* **Exercise instructions**
Go through the data below. Pull out every line that has the word "pipe".

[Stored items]
+ + + +

(* ===== verification/Follower.v ===== *)
(** * The goroutines of the local session

    Two files at once, because the way they meet is the point: the follower of
    internal/progresslog/logger.go - [Start] with its retries, and the two
    goroutines of one [startSingle] - and the group of four goroutines that
    [runMoverSession] of internal/strategy/local.go joins - the watcher of the
    context, the acceptor of tunnel connections, the follower, and the runner of
    the mover.  They share a pipe, a channel of capacity one and a context; the
    model is an interleaving of their atomic steps.  A select is resolved by the
    label, so where two cases are ready either may be taken.

    Session.v has the calls around the group, Progress.v what the lines do to the
    bar.  What the far side does is a label too: the mover writes and exits,
    connections come and end, the caller's context is cancelled.  One connection
    is a number here: the goroutines copying its bytes are not modelled. *)
From S2P Require Import Prelude GoStrings Fmt Interleaving Progress Mover.
From stdpp Require Import relations options.
Local Open Scope nat_scope.

(** ** The state *)

Inductive ctx_end : Type := CtxCanceled | CtxDeadline.

Definition DeadlineExceeded : error := ErrNew "context deadline exceeded".
Definition ErrClosedPipe : error := ErrNew "io: read/write on closed pipe".
Definition ErrTooLong : error := ErrNew "bufio.Scanner: token too long".

(** [ctx.Err()], as an error and as the end of an attempt. *)
Definition ctx_Err (e : ctx_end) : error :=
  match e with CtxCanceled => ErrNew "context canceled" | CtxDeadline => DeadlineExceeded end.
Definition ctx_attempt (e : ctx_end) : attempt_end :=
  match e with CtxCanceled => Canceled | CtxDeadline => Failed DeadlineExceeded end.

+ + + +

* **Answer section**
    the mover.  They share a pipe, a channel of capacity one and a context; the
Definition ErrClosedPipe : error := ErrNew "io: read/write on closed pipe".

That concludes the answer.